# TASK ITEM
Up to and including the line that contains "Definition overflow_bound : Z := 2 ^ 1024.", return every line from the start of the data, unchanged.
[[ PROVIDED DATA, beginning ]]
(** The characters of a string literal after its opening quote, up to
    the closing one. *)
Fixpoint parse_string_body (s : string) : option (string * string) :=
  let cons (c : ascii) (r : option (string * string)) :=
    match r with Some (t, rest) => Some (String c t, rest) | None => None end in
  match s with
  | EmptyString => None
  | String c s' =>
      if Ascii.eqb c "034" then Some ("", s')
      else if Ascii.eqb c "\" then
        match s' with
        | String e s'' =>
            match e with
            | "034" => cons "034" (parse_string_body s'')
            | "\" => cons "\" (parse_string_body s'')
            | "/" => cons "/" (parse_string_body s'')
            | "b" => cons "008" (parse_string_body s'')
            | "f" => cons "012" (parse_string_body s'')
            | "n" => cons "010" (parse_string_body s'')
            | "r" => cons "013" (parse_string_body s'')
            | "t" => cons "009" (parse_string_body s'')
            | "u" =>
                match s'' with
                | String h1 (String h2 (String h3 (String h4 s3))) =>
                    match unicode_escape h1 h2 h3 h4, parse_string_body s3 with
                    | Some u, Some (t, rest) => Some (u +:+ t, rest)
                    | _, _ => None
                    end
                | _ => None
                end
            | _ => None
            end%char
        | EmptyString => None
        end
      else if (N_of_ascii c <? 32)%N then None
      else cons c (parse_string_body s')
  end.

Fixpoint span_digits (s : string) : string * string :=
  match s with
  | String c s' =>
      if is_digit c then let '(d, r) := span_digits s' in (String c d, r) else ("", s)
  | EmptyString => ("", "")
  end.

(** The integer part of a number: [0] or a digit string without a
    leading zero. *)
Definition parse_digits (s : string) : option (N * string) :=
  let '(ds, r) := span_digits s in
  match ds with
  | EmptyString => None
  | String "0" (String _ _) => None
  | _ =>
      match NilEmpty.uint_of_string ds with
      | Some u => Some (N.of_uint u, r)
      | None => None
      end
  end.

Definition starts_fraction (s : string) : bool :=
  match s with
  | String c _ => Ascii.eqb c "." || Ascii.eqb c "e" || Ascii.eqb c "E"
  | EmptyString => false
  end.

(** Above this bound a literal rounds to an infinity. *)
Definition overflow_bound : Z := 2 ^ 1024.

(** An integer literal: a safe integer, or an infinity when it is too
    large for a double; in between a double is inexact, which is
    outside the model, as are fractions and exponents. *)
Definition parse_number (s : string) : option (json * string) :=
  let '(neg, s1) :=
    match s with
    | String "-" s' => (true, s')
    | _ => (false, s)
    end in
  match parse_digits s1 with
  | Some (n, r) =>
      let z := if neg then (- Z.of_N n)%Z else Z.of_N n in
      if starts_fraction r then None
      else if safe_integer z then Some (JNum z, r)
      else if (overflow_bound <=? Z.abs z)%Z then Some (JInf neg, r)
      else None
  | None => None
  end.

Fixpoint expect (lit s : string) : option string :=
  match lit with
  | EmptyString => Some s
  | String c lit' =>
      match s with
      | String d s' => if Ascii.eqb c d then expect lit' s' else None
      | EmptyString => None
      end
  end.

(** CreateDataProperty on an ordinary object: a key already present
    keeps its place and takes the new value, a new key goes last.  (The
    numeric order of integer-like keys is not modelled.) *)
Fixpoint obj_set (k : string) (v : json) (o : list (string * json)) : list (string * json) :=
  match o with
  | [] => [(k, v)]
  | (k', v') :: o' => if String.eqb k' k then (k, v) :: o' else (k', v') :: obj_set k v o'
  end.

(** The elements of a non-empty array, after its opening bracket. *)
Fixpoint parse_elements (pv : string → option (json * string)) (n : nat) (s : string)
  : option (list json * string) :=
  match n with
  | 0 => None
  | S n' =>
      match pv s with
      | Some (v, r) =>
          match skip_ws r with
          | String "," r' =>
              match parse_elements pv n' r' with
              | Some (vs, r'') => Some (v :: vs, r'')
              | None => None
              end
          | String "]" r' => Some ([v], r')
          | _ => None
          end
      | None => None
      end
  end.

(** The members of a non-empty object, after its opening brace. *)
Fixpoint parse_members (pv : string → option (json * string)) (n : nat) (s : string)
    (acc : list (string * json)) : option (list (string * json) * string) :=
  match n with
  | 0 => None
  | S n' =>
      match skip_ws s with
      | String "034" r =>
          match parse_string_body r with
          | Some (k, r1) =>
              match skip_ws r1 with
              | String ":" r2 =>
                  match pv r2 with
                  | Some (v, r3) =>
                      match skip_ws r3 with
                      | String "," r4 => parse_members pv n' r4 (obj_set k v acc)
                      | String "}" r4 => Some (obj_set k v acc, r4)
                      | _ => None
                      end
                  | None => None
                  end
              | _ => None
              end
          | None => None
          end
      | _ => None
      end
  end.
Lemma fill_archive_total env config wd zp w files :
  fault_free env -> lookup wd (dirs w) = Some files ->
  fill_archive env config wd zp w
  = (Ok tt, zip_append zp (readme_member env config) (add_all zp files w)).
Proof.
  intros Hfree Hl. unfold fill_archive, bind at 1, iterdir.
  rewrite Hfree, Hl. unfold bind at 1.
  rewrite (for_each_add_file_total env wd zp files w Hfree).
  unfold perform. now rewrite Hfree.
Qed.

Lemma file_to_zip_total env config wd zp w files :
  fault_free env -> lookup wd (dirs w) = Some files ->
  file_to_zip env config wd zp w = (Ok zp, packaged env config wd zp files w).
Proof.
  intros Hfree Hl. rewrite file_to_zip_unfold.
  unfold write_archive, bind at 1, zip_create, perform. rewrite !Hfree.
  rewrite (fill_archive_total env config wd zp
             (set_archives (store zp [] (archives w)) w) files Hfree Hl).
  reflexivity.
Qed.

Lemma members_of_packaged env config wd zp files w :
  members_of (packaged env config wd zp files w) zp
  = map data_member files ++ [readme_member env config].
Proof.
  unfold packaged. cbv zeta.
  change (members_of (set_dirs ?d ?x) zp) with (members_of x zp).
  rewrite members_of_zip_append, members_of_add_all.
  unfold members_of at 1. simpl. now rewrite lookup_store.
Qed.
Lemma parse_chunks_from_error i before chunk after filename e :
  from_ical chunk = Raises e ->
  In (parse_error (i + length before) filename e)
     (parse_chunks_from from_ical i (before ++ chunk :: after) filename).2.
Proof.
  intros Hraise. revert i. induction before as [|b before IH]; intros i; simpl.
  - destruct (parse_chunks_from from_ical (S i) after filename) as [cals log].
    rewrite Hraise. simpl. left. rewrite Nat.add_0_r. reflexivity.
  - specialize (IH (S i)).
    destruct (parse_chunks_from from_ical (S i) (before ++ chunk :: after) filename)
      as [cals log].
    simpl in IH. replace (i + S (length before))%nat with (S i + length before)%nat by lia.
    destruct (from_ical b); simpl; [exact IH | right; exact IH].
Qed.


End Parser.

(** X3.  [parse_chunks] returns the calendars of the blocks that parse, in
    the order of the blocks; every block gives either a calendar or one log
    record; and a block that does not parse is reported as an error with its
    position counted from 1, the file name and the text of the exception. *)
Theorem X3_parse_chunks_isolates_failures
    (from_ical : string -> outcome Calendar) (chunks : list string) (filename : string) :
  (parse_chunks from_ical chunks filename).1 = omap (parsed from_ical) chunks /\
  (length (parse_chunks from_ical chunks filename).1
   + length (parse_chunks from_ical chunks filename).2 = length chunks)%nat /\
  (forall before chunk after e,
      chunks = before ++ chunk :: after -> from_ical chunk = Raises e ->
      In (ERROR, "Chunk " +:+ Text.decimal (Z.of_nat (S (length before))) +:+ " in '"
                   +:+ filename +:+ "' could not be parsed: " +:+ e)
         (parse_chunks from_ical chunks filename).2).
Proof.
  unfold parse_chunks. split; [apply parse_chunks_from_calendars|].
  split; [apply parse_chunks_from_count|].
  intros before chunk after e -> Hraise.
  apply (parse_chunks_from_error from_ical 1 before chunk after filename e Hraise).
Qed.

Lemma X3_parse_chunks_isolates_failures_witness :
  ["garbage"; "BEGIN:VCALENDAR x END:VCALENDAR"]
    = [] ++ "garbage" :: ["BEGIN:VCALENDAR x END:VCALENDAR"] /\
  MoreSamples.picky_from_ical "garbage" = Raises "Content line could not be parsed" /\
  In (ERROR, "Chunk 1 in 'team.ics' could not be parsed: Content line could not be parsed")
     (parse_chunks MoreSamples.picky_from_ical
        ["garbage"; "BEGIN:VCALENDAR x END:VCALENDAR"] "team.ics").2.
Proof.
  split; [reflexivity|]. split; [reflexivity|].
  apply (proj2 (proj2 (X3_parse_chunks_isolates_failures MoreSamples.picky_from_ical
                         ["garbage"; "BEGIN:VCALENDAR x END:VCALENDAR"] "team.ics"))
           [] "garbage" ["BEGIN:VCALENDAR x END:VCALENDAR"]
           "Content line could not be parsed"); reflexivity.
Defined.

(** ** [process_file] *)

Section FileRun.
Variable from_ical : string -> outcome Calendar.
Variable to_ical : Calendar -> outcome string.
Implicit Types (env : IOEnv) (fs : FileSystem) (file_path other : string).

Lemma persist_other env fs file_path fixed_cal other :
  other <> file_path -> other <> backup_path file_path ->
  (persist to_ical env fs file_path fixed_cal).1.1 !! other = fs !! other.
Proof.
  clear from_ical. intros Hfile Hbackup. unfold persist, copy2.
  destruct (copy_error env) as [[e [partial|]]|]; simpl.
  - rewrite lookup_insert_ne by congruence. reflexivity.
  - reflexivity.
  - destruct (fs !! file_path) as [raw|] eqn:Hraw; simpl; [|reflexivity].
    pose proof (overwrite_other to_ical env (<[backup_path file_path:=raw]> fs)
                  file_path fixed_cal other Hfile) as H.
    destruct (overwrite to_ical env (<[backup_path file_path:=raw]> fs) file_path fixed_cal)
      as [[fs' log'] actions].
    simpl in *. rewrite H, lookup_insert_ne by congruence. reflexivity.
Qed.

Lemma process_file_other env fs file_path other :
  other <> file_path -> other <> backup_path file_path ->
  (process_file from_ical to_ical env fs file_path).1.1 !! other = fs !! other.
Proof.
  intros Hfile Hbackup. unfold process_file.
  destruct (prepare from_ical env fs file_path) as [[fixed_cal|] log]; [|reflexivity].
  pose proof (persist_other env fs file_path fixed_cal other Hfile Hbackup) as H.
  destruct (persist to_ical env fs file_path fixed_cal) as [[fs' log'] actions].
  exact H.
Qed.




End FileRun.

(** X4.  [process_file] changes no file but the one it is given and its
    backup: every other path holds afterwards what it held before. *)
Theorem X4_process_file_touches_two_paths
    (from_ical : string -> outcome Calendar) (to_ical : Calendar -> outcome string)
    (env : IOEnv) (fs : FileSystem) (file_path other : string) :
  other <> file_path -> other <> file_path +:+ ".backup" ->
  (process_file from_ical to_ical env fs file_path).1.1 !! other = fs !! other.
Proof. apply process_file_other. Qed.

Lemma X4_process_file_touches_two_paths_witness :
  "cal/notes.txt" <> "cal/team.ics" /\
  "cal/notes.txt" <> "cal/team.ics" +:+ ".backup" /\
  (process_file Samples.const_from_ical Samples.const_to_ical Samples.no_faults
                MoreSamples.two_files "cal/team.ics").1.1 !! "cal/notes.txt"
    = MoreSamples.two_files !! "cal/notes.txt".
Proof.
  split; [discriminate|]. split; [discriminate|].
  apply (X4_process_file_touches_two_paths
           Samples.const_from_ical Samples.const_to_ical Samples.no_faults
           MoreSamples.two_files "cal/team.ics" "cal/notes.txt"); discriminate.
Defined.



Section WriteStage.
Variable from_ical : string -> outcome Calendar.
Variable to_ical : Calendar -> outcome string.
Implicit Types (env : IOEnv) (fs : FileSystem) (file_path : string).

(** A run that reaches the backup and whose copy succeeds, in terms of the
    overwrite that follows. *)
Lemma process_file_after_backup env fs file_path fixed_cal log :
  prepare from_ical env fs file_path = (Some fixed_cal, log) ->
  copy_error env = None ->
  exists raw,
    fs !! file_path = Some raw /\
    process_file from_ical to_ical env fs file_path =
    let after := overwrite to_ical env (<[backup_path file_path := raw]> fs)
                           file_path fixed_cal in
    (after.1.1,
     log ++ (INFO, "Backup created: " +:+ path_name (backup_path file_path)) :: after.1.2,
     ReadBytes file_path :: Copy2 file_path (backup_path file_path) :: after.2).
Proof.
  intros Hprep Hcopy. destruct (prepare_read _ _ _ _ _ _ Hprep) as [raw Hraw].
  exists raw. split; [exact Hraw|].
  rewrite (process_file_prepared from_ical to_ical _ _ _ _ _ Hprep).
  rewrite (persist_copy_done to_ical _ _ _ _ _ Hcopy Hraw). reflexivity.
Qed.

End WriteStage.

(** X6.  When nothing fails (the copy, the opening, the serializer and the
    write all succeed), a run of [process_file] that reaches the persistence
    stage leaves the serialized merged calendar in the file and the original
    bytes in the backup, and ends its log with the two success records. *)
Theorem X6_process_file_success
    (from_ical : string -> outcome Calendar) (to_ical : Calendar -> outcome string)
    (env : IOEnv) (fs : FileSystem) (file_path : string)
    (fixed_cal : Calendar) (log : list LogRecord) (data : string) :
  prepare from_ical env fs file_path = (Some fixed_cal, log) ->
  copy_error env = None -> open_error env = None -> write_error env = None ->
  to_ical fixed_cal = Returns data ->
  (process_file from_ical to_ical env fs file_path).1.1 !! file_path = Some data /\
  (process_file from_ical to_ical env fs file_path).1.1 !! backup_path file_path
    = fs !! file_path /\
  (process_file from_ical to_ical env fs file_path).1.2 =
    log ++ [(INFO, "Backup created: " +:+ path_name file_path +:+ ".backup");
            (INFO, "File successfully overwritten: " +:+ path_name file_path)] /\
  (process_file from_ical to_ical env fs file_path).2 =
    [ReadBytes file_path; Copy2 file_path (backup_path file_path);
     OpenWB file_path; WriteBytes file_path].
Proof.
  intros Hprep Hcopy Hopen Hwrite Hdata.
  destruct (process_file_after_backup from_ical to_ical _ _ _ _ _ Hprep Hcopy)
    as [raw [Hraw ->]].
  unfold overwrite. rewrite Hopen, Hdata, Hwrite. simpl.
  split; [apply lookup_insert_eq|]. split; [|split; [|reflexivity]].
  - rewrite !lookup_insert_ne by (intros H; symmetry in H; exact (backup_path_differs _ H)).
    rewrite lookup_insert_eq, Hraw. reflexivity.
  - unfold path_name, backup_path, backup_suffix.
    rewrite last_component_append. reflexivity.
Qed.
[[ PROVIDED DATA, end ]]
# EXERCISE ANSWER
(** The characters of a string literal after its opening quote, up to
    the closing one. *)
Fixpoint parse_string_body (s : string) : option (string * string) :=
  let cons (c : ascii) (r : option (string * string)) :=
    match r with Some (t, rest) => Some (String c t, rest) | None => None end in
  match s with
  | EmptyString => None
  | String c s' =>
      if Ascii.eqb c "034" then Some ("", s')
      else if Ascii.eqb c "\" then
        match s' with
        | String e s'' =>
            match e with
            | "034" => cons "034" (parse_string_body s'')
            | "\" => cons "\" (parse_string_body s'')
            | "/" => cons "/" (parse_string_body s'')
            | "b" => cons "008" (parse_string_body s'')
            | "f" => cons "012" (parse_string_body s'')
            | "n" => cons "010" (parse_string_body s'')
            | "r" => cons "013" (parse_string_body s'')
            | "t" => cons "009" (parse_string_body s'')
            | "u" =>
                match s'' with
                | String h1 (String h2 (String h3 (String h4 s3))) =>
                    match unicode_escape h1 h2 h3 h4, parse_string_body s3 with
                    | Some u, Some (t, rest) => Some (u +:+ t, rest)
                    | _, _ => None
                    end
                | _ => None
                end
            | _ => None
            end%char
        | EmptyString => None
        end
      else if (N_of_ascii c <? 32)%N then None
      else cons c (parse_string_body s')
  end.

Fixpoint span_digits (s : string) : string * string :=
  match s with
  | String c s' =>
      if is_digit c then let '(d, r) := span_digits s' in (String c d, r) else ("", s)
  | EmptyString => ("", "")
  end.

(** The integer part of a number: [0] or a digit string without a
    leading zero. *)
Definition parse_digits (s : string) : option (N * string) :=
  let '(ds, r) := span_digits s in
  match ds with
  | EmptyString => None
  | String "0" (String _ _) => None
  | _ =>
      match NilEmpty.uint_of_string ds with
      | Some u => Some (N.of_uint u, r)
      | None => None
      end
  end.

Definition starts_fraction (s : string) : bool :=
  match s with
  | String c _ => Ascii.eqb c "." || Ascii.eqb c "e" || Ascii.eqb c "E"
  | EmptyString => false
  end.

(** Above this bound a literal rounds to an infinity. *)
Definition overflow_bound : Z := 2 ^ 1024.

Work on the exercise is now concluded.